Durante cuatro meses, el paciente supo ingresar y egresar de centros psiquiátricos, para luego intoxicarse nuevamente y finalizar en la sala de terapia intensiva. De esa manera, conoció incontables centros de terapia intensiva, y no pocas clínicas psiquiátricas. En su caso, era imposible detener su compulsión a drogarse. En el ínterim, los cuadros infecciosos a punta de entrada por vena eran moneda corriente.
La madre de Jorge jamás dejó de comunicarse por vía telefónica: mi respuesta era reiterada, pidiéndole que nos habilitase (y a un juez) para poder intervenir efectivamente. La negativa de ella y la solicitud del paciente de 'vivir su libertad' (libertad para morir, claro está) se daban la mano. Fue entonces que logré comprender, desde lo personal, el verdadero alcance de la pulsión autodestructiva de un paciente, y cómo ello conjugaba con el pacto criminal familiar.

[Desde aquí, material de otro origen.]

(** A drop that no drag start has preceded is rejected: the board is asked
    to show undefined. *)
Lemma rollback_before_any_drag_start_witness :
  run keep_position [drop_e2e4] init = Some world_dropped_undragged /\
  prev world_dropped_undragged = JSUndefined /\
  exists w',
    step keep_position world_dropped_undragged
      (Response 0 (JSString "invalid") (JSString "success")) = Some w' /\
    calls w' =
      calls world_dropped_undragged ++ [CallPositionSet JSUndefined false] /\
    currentPosition (board1 w') = after_e2e4.
Proof.
  split; [reflexivity|].
  apply (rollback_before_any_drag_start keep_position [drop_e2e4]
           world_dropped_undragged 0 "invalid" (JSString "success")).
  - reflexivity.
  - reflexivity.
  - simpl; lia.
  - discriminate.
Defined.

(** ** The further theorems on the sample game *)

Lemma posted_paths_follow_drops_witness :
  run keep_position [DragStart; drop_e2e4; DragStart; drop_e7e5] init =
    Some world_second_drop /\
  posted_urls (calls world_second_drop) = ["move/e2/e4"; "move/e7/e5"].
Proof.
  split; [reflexivity|].
  apply (posted_paths_follow_drops keep_position
           [DragStart; drop_e2e4; DragStart; drop_e7e5] init
           world_second_drop).
  reflexivity.
Defined.

Lemma calls_stay_disciplined_witness :
  run keep_position
    [DragStart; drop_e2e4;
     Response 0 (JSString "invalid") (JSString "success")] init =
    Some (board1_position_set keep_position (prev world_dropped) false
            (set_pending [] world_dropped)) /\
  forallb call_disciplined (calls init) = true /\
  forallb call_disciplined
    (calls (board1_position_set keep_position (prev world_dropped) false
              (set_pending [] world_dropped))) = true.
Proof.
  split; [reflexivity|]. split; [reflexivity|].
  apply (calls_stay_disciplined keep_position
           [DragStart; drop_e2e4;
            Response 0 (JSString "invalid") (JSString "success")] init).
  - reflexivity.
  - reflexivity.
Defined.

Lemma console_shows_prev_witness :
  run keep_position [DragStart; drop_e2e4; DragStart; drop_e7e5] init =
    Some world_second_drop /\
  last_logged (calls init) = shown_of_prev (prev init) /\
  last_logged (calls world_second_drop) = Some (JSPositionObj after_e2e4).
Proof.
  split; [reflexivity|]. split; [reflexivity|].
  apply (console_shows_prev keep_position
           [DragStart; drop_e2e4; DragStart; drop_e7e5] init
           world_second_drop).
  - reflexivity.
  - reflexivity.
Defined.

Lemma calls_counted_witness :
  run keep_position
    [DragStart; drop_e2e4;
     Response 0 (JSString "invalid") (JSString "success")] init =
    Some (board1_position_set keep_position (prev world_dropped) false
            (set_pending [] world_dropped)) /\
  length (calls (board1_position_set keep_position (prev world_dropped) false
                   (set_pending [] world_dropped))) = 4.
Proof.
  split; [reflexivity|].
  apply (calls_counted keep_position
           [DragStart; drop_e2e4;
            Response 0 (JSString "invalid") (JSString "success")] init).
  reflexivity.
Defined.

Lemma callback_is_latest_drop_witness :
  step keep_position world_dragging drop_e2e4 = Some world_dropped /\
  run keep_position
    [DragStart; Response 0 (JSString "valid") (JSString "success")]
    world_dropped = Some (set_pending [] (onDragStart world_dropped)) /\
  callback (set_pending [] (onDragStart world_dropped)) =
    Some {| env_source := "e2"; env_target := "e4"; env_piece := "wP";
            env_newPos := after_e2e4; env_oldPos := start_position;
            env_orientation := "white" |}.
Proof.
  split; [reflexivity|]. split; [reflexivity|].
  apply (callback_is_latest_drop keep_position
           "e2" "e4" "wP" after_e2e4 start_position "white"
           [DragStart; Response 0 (JSString "valid") (JSString "success")]
           world_dragging world_dropped).
  - reflexivity.
  - reflexivity.
  - reflexivity.
Defined.


Lemma rollback_defined_after_drag_start_witness :
  run keep_position
    [DragStart; drop_e2e4;
     Response 0 (JSString "invalid") (JSString "success")] init =
    Some (board1_position_set keep_position (prev world_dropped) false
            (set_pending [] world_dropped)) /\
  is_position
    (prev (board1_position_set keep_position (prev world_dropped) false
             (set_pending [] world_dropped))) = true /\
  exists l,
    calls (board1_position_set keep_position (prev world_dropped) false
             (set_pending [] world_dropped)) = calls init ++ l /\
    forallb rollback_arg_ok l = true.
Proof.
  split; [reflexivity|].
  apply (rollback_defined_after_drag_start keep_position
           [drop_e2e4; Response 0 (JSString "invalid") (JSString "success")]
           init).
  reflexivity.
Defined.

Pacto criminal que, en definitiva, no es otra cosa que un declarado filicidio, toda vez que el objetivo parece coincidir con la búsqueda decisiva de la muerte del hijo, en diferentes formatos: abandono, ausencia de límites, negación de la función del Otro como progenitor (e incluso descalificarlo permanentemente), el fallo a la hora de prevenir situaciones de riesgo, la habilitación para el consumo de drogas en edades de la infancia, y otros dolorosos etcéteras.
Al cierre, actitudes que merodeaban sin tapujos en un atentado contra la vida, perpetrado por un progenitor (sea madre o padre) contra el propio hijo.
Toda vez que se registra consumo de drogas, la ocurrencia de los hechos se torna más sutil. Periódicamente, suele hablarse de un filicidio cuando éste tiene lugar de modos violentos o instantáneos. Pero no todo necesariamente se da de esa manera: en ocasiones, las drogas explotan el 'reloj del inconsciente' que caracteriza al comportamiento de los padres. Declaratoria de crueldad, puesta en práctica a partir de la impostura farsante e hipócrita de la lentitud en el goce sádico.
El lector ya lo habrá anticipado: al final, Jorge falleció. Los centros psiquiátricos eran empleados como meros 'lavaderos' o 'tintorerías' para una desintoxicación: nada de lo que sucedía en el interior del paciente se resolvía; tampoco las causas que explicaban el comportamiento desaprensivo de su propia familia.
Reflotar la esperanza
No es posible ni factible tratar a un paciente en una sociedad visiblemente herida por el desamparo, sin apelar Grandes de la filosofía y de la vida. Un terapeuta siempre habrá de contar con una mirada artesanal ante este ser que llega a nuestras puertas herido, considerándose incurable y alejado del circuito de la esperanza. En muchos casos, también declaradamente ignorante respecto de lo que le sucede.
He de apelar a dos notables de la filosofía del siglo XX, E. Levinas y G. Marcel (europeos ambos, y que supieron legar bellas enseñanzas, surgidas de su formación y dedicación humanista). No existe experiencia terapéutica -al menos, en nuestro humilde perspectiva- en esta era de inermidad y de identidad de 'nadies' sin la vivencia del amor y la esperanza. Marcel solía referir: '(...) Amar a un ser es decirle: tú no morirás'. Por el contrario, la explicitación del desamor (que tan oneroso costo implica para muchas experiencias actuales) sintetiza la crueldad del 'Morite' o del 'No existís'.
Nos toca confesarlo a viva voz: somos hijos del reconocimiento. Sin reconocimiento, no hay vida posible. El amor remite a un proyecto, pero también a una esperanza. Levinas, por su parte, nos recuerda que la experiencia fundamental que funda la esperanza de vivir es el 'cara a cara'. Estar con otro cara a cara, mirarlo, hablarle. Nos recuerda, asimismo, que ese intercambio es la experiencia ética fundamental. Por ello, quien tiene por costumbre no mirarnos a la cara, en rigor oculta una transgresión -naturalmente, una transgresión de carácter ético.
Infortunadamente, el mundo de hoy parecería padecer el mal de ausencias.